- WHAT THE TASK REQUIRES -
Among the lines of the records, find all that carry the word "Some" and copy them.

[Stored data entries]
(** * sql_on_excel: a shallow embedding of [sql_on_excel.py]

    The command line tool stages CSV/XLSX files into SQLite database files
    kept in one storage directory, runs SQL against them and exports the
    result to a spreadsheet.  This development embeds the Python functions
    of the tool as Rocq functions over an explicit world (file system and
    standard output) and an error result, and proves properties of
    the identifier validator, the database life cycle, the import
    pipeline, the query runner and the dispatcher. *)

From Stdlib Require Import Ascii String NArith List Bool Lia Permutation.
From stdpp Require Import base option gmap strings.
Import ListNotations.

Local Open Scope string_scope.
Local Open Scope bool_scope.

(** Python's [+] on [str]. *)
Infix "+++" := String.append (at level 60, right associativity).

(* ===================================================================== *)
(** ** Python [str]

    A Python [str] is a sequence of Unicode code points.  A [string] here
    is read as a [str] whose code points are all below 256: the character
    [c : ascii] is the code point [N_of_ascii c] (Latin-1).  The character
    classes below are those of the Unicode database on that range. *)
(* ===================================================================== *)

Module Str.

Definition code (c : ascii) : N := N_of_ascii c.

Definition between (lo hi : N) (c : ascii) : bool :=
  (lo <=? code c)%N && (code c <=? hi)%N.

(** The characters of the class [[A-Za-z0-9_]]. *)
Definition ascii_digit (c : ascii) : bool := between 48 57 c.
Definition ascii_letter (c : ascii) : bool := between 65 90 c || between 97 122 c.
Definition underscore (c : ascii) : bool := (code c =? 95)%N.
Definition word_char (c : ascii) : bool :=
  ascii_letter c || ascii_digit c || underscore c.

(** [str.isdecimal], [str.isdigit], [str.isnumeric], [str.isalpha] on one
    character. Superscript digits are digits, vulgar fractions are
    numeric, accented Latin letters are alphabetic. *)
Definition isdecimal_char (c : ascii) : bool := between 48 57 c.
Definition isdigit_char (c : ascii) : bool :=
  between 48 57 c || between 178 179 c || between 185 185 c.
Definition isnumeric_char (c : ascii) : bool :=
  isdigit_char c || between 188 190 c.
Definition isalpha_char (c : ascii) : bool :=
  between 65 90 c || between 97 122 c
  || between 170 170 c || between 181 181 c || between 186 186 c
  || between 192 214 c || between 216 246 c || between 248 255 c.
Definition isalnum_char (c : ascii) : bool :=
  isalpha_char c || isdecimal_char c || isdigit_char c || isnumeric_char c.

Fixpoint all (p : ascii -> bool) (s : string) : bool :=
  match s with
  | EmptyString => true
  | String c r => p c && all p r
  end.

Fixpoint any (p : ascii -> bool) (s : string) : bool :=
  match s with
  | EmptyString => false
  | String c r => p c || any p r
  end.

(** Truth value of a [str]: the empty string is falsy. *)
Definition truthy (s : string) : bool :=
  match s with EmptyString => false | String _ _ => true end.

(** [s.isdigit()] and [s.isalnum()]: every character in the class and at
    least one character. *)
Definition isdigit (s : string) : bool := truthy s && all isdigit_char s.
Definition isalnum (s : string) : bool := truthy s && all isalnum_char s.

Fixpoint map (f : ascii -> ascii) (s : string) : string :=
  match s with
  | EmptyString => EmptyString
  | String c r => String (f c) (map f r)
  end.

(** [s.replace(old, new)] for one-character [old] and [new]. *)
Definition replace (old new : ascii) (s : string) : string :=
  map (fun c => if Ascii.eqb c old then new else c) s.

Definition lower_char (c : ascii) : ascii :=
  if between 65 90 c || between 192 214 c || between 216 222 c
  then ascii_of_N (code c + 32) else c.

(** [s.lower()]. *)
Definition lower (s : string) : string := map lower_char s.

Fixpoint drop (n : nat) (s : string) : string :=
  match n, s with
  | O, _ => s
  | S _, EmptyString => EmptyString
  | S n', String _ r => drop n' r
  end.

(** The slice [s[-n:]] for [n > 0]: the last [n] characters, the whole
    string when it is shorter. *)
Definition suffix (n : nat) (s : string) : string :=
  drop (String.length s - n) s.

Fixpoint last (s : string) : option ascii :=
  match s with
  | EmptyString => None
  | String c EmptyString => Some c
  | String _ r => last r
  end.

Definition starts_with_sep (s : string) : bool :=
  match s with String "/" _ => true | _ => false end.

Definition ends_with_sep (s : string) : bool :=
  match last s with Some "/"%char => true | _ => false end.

- EXPECTED ANSWER -
  | String c EmptyString => Some c
  match last s with Some "/"%char => true | _ => false end.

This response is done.